— Records shown —
[Start of Attachment]
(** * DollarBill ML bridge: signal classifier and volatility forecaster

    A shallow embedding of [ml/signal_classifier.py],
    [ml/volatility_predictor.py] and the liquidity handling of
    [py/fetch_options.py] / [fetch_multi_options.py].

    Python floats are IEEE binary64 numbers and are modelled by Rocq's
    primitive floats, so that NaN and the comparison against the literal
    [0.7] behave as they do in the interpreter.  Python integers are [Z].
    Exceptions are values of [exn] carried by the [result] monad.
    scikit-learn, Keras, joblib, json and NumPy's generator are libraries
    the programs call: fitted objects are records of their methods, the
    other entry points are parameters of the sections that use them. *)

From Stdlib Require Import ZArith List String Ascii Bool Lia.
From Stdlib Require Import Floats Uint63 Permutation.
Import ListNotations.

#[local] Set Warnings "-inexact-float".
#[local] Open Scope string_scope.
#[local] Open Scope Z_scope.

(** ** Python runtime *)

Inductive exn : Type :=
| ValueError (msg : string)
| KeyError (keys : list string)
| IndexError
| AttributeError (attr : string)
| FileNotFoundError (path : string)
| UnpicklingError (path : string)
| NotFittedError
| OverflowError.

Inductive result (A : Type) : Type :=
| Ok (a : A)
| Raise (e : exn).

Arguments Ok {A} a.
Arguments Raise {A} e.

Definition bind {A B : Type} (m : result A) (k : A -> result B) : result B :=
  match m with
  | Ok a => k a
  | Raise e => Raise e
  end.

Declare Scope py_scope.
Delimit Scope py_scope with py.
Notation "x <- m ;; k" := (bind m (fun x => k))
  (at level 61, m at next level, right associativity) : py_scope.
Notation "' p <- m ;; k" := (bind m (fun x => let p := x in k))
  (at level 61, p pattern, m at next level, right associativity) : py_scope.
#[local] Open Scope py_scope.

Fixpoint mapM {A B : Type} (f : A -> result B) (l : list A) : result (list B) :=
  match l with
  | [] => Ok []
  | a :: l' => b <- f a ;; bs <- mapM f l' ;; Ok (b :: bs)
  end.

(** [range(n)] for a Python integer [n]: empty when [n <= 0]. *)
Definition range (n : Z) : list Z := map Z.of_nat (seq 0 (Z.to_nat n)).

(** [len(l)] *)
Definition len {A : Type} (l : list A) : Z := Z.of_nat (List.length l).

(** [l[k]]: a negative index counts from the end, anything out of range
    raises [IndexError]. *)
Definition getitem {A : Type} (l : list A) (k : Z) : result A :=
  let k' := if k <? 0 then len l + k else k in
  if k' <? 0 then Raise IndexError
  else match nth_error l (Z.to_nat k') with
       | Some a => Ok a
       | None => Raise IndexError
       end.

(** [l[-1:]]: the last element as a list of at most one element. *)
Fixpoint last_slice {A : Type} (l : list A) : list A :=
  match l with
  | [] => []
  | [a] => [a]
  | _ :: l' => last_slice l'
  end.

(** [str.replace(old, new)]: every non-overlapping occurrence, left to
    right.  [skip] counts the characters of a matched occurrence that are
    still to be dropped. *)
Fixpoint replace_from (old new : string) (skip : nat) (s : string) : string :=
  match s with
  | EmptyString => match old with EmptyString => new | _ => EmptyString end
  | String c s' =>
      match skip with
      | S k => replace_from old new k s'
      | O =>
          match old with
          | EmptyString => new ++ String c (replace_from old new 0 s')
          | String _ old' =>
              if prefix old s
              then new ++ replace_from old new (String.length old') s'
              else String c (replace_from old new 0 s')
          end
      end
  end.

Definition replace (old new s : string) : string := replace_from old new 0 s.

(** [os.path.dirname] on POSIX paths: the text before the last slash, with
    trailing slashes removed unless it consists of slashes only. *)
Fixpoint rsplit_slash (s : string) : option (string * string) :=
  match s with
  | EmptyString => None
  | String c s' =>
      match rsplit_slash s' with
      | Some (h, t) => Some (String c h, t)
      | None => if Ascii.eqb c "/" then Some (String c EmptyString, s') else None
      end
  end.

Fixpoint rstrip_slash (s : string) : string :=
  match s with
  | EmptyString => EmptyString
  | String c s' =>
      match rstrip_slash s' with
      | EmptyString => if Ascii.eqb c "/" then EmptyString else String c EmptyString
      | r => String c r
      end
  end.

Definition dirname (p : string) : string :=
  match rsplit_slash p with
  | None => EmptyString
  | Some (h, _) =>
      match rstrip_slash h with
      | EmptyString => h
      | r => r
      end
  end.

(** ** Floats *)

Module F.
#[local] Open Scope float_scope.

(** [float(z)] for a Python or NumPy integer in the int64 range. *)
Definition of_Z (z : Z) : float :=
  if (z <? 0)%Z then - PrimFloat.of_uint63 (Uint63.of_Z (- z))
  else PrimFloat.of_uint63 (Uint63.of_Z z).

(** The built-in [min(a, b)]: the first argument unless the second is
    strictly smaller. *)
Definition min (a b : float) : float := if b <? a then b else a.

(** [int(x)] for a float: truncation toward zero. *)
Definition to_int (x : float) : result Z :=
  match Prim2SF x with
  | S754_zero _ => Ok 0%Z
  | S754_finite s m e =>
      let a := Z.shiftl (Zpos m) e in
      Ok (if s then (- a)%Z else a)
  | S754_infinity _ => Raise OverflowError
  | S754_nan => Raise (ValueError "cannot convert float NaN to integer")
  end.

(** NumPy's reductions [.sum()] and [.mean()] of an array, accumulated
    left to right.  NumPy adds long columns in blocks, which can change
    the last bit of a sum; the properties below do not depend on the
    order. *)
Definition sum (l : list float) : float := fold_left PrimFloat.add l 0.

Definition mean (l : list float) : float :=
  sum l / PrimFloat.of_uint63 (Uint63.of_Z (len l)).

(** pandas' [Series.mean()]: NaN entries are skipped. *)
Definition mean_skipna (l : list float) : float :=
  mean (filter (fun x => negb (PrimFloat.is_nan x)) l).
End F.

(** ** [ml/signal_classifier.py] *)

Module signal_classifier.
[End of Attachment]
— The problem —
Write out word for word every line from the one containing "S754_zero _ => Ok 0%Z" through the last line of the data, and no other line.

— Result of the task —
  | S754_zero _ => Ok 0%Z
  | S754_finite s m e =>
      let a := Z.shiftl (Zpos m) e in
      Ok (if s then (- a)%Z else a)
  | S754_infinity _ => Raise OverflowError
  | S754_nan => Raise (ValueError "cannot convert float NaN to integer")
  end.

(** NumPy's reductions [.sum()] and [.mean()] of an array, accumulated
    left to right.  NumPy adds long columns in blocks, which can change
    the last bit of a sum; the properties below do not depend on the
    order. *)
Definition sum (l : list float) : float := fold_left PrimFloat.add l 0.

Definition mean (l : list float) : float :=
  sum l / PrimFloat.of_uint63 (Uint63.of_Z (len l)).

(** pandas' [Series.mean()]: NaN entries are skipped. *)
Definition mean_skipna (l : list float) : float :=
  mean (filter (fun x => negb (PrimFloat.is_nan x)) l).
End F.

(** ** [ml/signal_classifier.py] *)

Module signal_classifier.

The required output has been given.